- Artist: Loretta Pettway Bennett
- Year: 2011
- Dimensions: 220 cm × 210 cm (87 in × 83 in)
- Location: Eskenazi Health; Indianapolis, Indiana, United States; 39°46′41″N 86°11′03″W﻿ / ﻿39.7781°N 86.1841°W;
- Owner: Eskenazi Health

= Sew Low =

Sew Low is a 2011–2012 quilt by Gee's Bend quilter Loretta Pettway Bennett.
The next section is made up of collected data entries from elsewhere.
(* ===== verification/SilkNlsfTables.v ===== *)
(** * The codebooks of the SILK codec

    [jni/silk/src/SKP_Silk_tables_NLSF_CB*.c]: the vectors whose sums are the line
    spectral frequencies of a frame, and the distributions of their indices.  Copied
    from the sources number by number, but for the rates that only the search of the
    encoder reads. *)
From Stdlib Require Import ZArith List.
Import ListNotations.

Open Scope Z_scope.

(** One stage: the number of its vectors, and where the first starts. *)
Record SKP_Silk_NLSF_CBS := Stage { nVectors : Z; CB_NLSF_Q15 : Z }.

(** [StartPtr] are positions in [CDF]; [CB] is what the stages point into. *)
Record SKP_Silk_NLSF_CB_struct := Codebook {
  nStages : Z;
  CBStages : list SKP_Silk_NLSF_CBS;
  CB : list Z;
  NDeltaMin_Q15 : list Z;
  CDF : list Z;
  StartPtr : list Z;
  MiddleIx : list Z
}.

Definition SKP_Silk_NLSF_MSVQ_CB0_10_CDF : list Z :=
  [0; 2658; 4420; 6107; 7757; 9408; 10955; 12502; 13983; 15432; 16882; 18331; 19750;
   21108; 22409; 23709; 25010; 26256; 27501; 28747; 29965; 31158; 32351; 33544; 34736;
   35904; 36997; 38091; 39185; 40232; 41280; 42327; 43308; 44290; 45271; 46232; 47192;
   48132; 49032; 49913; 50775; 51618; 52462; 53287; 54095; 54885; 55675; 56449; 57222;
   57979; 58688; 59382; 60076; 60726; 61363; 61946; 62505; 63052; 63543; 63983; 64396;
   64766; 65023; 65279; 65535; 0; 4977; 9542; 14106; 18671; 23041; 27319; 31596;
   35873; 39969; 43891; 47813; 51652; 55490; 59009; 62307; 65535; 0; 8571; 17142;
   25529; 33917; 42124; 49984; 57844; 65535; 0; 8732; 17463; 25825; 34007; 42189;
   50196; 58032; 65535; 0; 8948; 17704; 25733; 33762; 41791; 49821; 57678; 65535; 0;
   4374; 8655; 12936; 17125; 21313; 25413; 29512; 33611; 37710; 41809; 45820; 49832;
   53843; 57768; 61694; 65535].
Definition SKP_Silk_NLSF_MSVQ_CB0_10_CDF_middle_idx : list Z :=
  [23; 8; 5; 5; 5; 9].
Definition SKP_Silk_NLSF_MSVQ_CB0_10_ndelta_min_Q15 : list Z :=
  [563; 3; 22; 20; 3; 3; 132; 119; 358; 86; 964].
Definition SKP_Silk_NLSF_MSVQ_CB0_10_Q15 : list Z :=
  [2210; 4023; 6981; 9260; 12573; 15687; 19207; 22383; 25981; 29142; 3285; 4172; 6116;
   10856; 15289; 16826; 19701; 22010; 24721; 29313; 1554; 2511; 6577; 10337; 13837;
   16511; 20086; 23214; 26480; 29464; 3062; 4017; 5771; 10037; 13365; 14952; 20140;
   22891; 25229; 29603; 2085; 3457; 5934; 8718; 11501; 13670; 17997; 21817; 24935;
   28745; 2776; 4093; 6421; 10413; 15111; 16806; 20825; 23826; 26308; 29411; 2717;
   4034; 5697; 8463; 14301; 16354; 19007; 23413; 25812; 28506; 2872; 3702; 5881;
   11034; 17141; 18879; 21146; 23451; 25817; 29600; 2999; 4015; 7357; 11219; 12866;
   17307; 20081; 22644; 26774; 29107; 2942; 3866; 5918; 11915; 13909; 16072; 20453;
   22279; 27310; 29826; 2271; 3527; 6606; 9729; 12943; 17382; 20224; 22345; 24602;
   28290; 2207; 3310; 5844; 9339; 11141; 15651; 18576; 21177; 25551; 28228; 3963;
   4975; 6901; 11588; 13466; 15577; 19231; 21368; 25510; 27759; 2749; 3549; 6966;
   13808; 15653; 17645; 20090; 22599; 26467; 28537; 2126; 3504; 5109; 9954; 12550;
   14620; 19703; 21687; 26457; 29106; 3966; 5745; 7442; 9757; 14468; 16404; 19135;
   23048; 25375; 28391; 3197; 4751; 6451; 9298; 13038; 14874; 17962; 20627; 23835;
   28464; 3195; 4081; 6499; 12252; 14289; 16040; 18357; 20730; 26980; 29309; 1533;
   2471; 4486; 7796; 12332; 15758; 19567; 22298; 25673; 29051; 2002; 2971; 4985; 8083;
   13181; 15435; 18237; 21517; 24595; 28351; 3808; 4925; 6710; 10201; 12011; 14300;
   18457; 20391; 26525; 28956; 2281; 3418; 4979; 8726; 15964; 18104; 20250; 22771;
   25286; 28954; 3051; 5479; 7290; 9848; 12744; 14503; 18665; 23684; 26065; 28947;
   2364; 3565; 5502; 9621; 14922; 16621; 19005; 20996; 26310; 29302; 4093; 5212; 6833;
   9880; 16303; 18286; 20571; 23614; 26067; 29128; 2941; 3996; 6038; 10638; 12668;
   14451; 16798; 19392; 26051; 28517; 3863; 5212; 7019; 9468; 11039; 13214; 19942;
   22344; 25126; 29539; 4615; 6172; 7853; 10252; 12611; 14445; 19719; 22441; 24922;
   29341; 3566; 4512; 6985; 8684; 10544; 16097; 18058; 22475; 26066; 28167; 4481;
   5489; 7432; 11414; 13191; 15225; 20161; 22258; 26484; 29716; 3320; 4320; 6621;
   9867; 11581; 14034; 21168; 23210; 26588; 29903; 3794; 4689; 6916; 8655; 10143;
   16144; 19568; 21588; 27557; 29593; 2446; 3276; 5918; 12643; 16601; 18013; 21126;
   23175; 27300; 29634; 2450; 3522; 5437; 8560; 15285; 19911; 21826; 24097; 26567;
   29078; 2580; 3796; 5580; 8338; 9969; 12675; 18907; 22753; 25450; 29292; 3325; 4312;
   6241; 7709; 9164; 14452; 21665; 23797; 27096; 29857; 3338; 4163; 7738; 11114;
   12668; 14753; 16931; 22736; 25671; 28093; 3840; 4755; 7755; 13471; 15338; 17180;
   20077; 22353; 27181; 29743; 2504; 4079; 8351; 12118; 15046; 18595; 21684; 24704;
   27519; 29937; 5234; 6342; 8267; 11821; 15155; 16760; 20667; 23488; 25949; 29307;
   2681; 3562; 6028; 10827; 18458; 20458; 22303; 24701; 26912; 29956; 3374; 4528;
   6230; 8256; 9513; 12730; 18666; 20720; 26007; 28425; 2731; 3629; 8320; 12450;
   14112; 16431; 18548; 22098; 25329; 27718; 3481; 4401; 7321; 9319; 11062; 13093;
   15121; 22315; 26331; 28740; 3577; 4945; 6669; 8792; 10299; 12645; 19505; 24766;
   26996; 29634; 4058; 5060; 7288; 10190; 11724; 13936; 15849; 18539; 26701; 29845;
   4262; 5390; 7057; 8982; 10187; 15264; 20480; 22340; 25958; 28072; 3404; 4329; 6629;
   7946; 10121; 17165; 19640; 22244; 25062; 27472; 3157; 4168; 6195; 9319; 10771;
   13325; 15416; 19816; 24672; 27634; 2503; 3473; 5130; 6767; 8571; 14902; 19033;
   21926; 26065; 28728; 4133; 5102; 7553; 10054; 11757; 14924; 17435; 20186; 23987;
   26272; 4972; 6139; 7894; 9633; 11320; 14295; 21737; 24306; 26919; 29907; 2958;
   3816; 6851; 9204; 10895; 18052; 20791; 23338; 27556; 29609; 5234; 6028; 8034;
   10154; 11242; 14789; 18948; 20966; 26585; 29127; 5241; 6838; 10526; 12819; 14681;
   17328; 19928; 22336; 26193; 28697; 3412; 4251; 5988; 7094; 9907; 18243; 21669;
   23777; 26969; 29087; 2470; 3217; 7797; 15296; 17365; 19135; 21979; 24256; 27322;
   29442; 4939; 5804; 8145; 11809; 13873; 15598; 17234; 19423; 26476; 29645; 5051;
   6167; 8223; 9655; 12159; 17995; 20464; 22832; 26616; 28462; 4987; 5907; 9319;
   11245; 13132; 15024; 17485; 22687; 26011; 28273; 5137; 6884; 11025; 14950; 17191;
   19425; 21807; 24393; 26938; 29288; 7057; 7884; 9528; 10483; 10960; 14811; 19070;
   21675; 25645; 28019; 6759; 7160; 8546; 11779; 12295; 13023; 16627; 21099; 24697;
   28287; 3863; 9762; 11068; 11445; 12049; 13960; 18085; 21507; 25224; 28997; 397;
   335; 651; 1168; 640; 765; 465; 331; 214; -194; -578; -647; -657; 750; 564; 613;
   549; 630; 304; -52; 828; 922; 443; 111; 138; 124; 169; 14; 144; 83; 132; 58; -413;
   -752; 869; 336; 385; 69; 56; 830; -227; -266; -368; -440; -1195; 163; 126; -228;
   802; 156; 188; 120; 376; 59; -358; -558; -1326; -254; -202; -789; 296; 92; -70;
   -129; -718; -1135; 292; -29; -631; 487; -157; -153; -279; 2; -419; -342; -34; -514;
   -799; -1571; -687; -609; -546; -130; -215; -252; -446; -574; -1337; 207; -72; 32;
   103; -642; 942; 733; 187; 29; -211; -814; 143; 225; 20; 24; -268; -377; 1623; 1133;
   667; 164; 307; 366; 187; 34; 62; -313; -832; -1482; -1181; 483; -42; -39; -450;
   -1406; -587; -52; -760; 334; 98; -60; -500; -488; -1058; 299; 131; -250; -251;
   -703; 1037; 568; -413; -265; 1687; 573; 345; 323; 98; 61; -102; 31; 135; 149; 617;
   365; -39; 34; -611; 1201; 1421; 736; -414; -393; -492; -343; -316; -532; 528; 172;
   90; 322; -294; -319; -541; 503; 639; 401; 1; -149; -73; -167; 150; 118; 308; 218;
   121; 195; -143; -261; -1013; -802; 387; 436; 130; -427; -448; -681; 123; -87; -251;
   -113; 274; 310; 445; 501; 354; 272; 141; -285; 569; 656; 37; -49; 251; -386; -263;
   1122; 604; 606; 336; 95; 34; 0; 85; 180; 207; -367; -622; 1070; -6; -79; -160; -92;
   -137; -276; -323; -371; -696; -1036; 407; 102; -86; -214; -482; -647; -28; -291;
   -97; -180; -250; -435; -18; -76; -332; 410; 407; 168; 539; 411; 254; 111; 58; -145;
   200; 30; 187; 116; 131; -367; -475; 781; -559; 561; 195; -115; 8; -168; 30; 55;
   -122; 131; 82; -5; -273; -50; -632; 668; 4; 32; -26; -279; 315; 165; 197; 377; 155;
   -41; -138; -324; -109; -617; 360; 98; -53; -319; -114; -245; -82; 507; 468; 263;
   -137; -389; 652; 354; -18; -227; -462; -135; 317; 53; -16; 66; -72; -126; -356;
   -347; -328; -72; -337; 324; 152; 349; 169; -196; 179; 254; 260; 325; -74; -80; 75;
   -31; 270; 275; 87; 278; -446; -301; 309; 71; -25; -242; 516; 161; -162; -83; 329;
   230; -311; -259; 177; -26; -462; 89; 257; 6; -130; -93; -456; -317; -221; -206;
   -417; -182; -74; 234; 48; 261; 359; 231; 258; 85; -282; 252; -147; -222; 251; -207;
   443; 123; -417; -36; 273; -241; 240; -112; 44; -167; 126; -124; -77; 58; -401; 333;
   -118; 82; 126; 151; -433; 359; -130; -102; 131; -244; 86; 85; -462; 414; -240; 16;
   145; 28; -205; -481; 373; 293; -72; -174; 62; 259; -8; -18; 362; 233; 185; 43; 278;
   27; 193; 570; -248; 189; 92; 31; -275; -3; 243; 176; 438; 209; 206; -51; 79; 109;
   168; -185; -308; -68; -618; 385; -310; -108; -164; 165; 61; -152; -101; -412; -268;
   -257; -40; -20; -28; -158; -301; 271; 380; -338; -367; -132; 64; 114; -131; -225;
   -156; -260; -63; -116; 155; -586; -202; 254; -287; 178; 227; -106; -294; 164; 298;
   -100; 185; 317; 193; -45; 28; 80; -87; -433; 22; -48; 48; -237; -229; -139; 120;
   -364; 268; -136; 396; 125; 130; -89; -272; 118; -256; -68; -451; 488; 143; -165;
   -48; -190; 106; 219; 47; 435; 245; 97; 75; -418; 121; -187; 570; -200; -351; 225;
   -21; -217; 234; -111; 194; 14; 242; 118; 140; -397; 355; 361; -45; -195].
Definition SKP_Silk_NLSF_MSVQ_CB0_10_CDF_start_ptr : list Z :=
  [0; 65; 82; 91; 100; 109].
Definition SKP_Silk_NLSF_CB0_10_Stage_info : list SKP_Silk_NLSF_CBS :=
  [Stage 64 (10 * 0); Stage 16 (10 * 64); Stage 8 (10 * 80); Stage 8 (10 * 88); Stage 8 (10 * 96); Stage 16 (10 * 104)].
Definition SKP_Silk_NLSF_CB0_10 : SKP_Silk_NLSF_CB_struct :=
  Codebook 6 SKP_Silk_NLSF_CB0_10_Stage_info SKP_Silk_NLSF_MSVQ_CB0_10_Q15 SKP_Silk_NLSF_MSVQ_CB0_10_ndelta_min_Q15
    SKP_Silk_NLSF_MSVQ_CB0_10_CDF SKP_Silk_NLSF_MSVQ_CB0_10_CDF_start_ptr SKP_Silk_NLSF_MSVQ_CB0_10_CDF_middle_idx.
It is located on the Eskenazi Health campus, near downtown Indianapolis, Indiana, and is part of the Eskenazi Health Art Collection.

== Description ==
Sew Low is a 2011-2012 quilt by Gee's Bend quilter Loretta Pettway Bennett designed in the style of the quilts of Gee's Bend, which uses recycled household and thrift store clothing. This quilt consists of strips and squares of fabric in shades of green, brown, and cream that, together, create a large rectangle measuring 87" x 83", framed.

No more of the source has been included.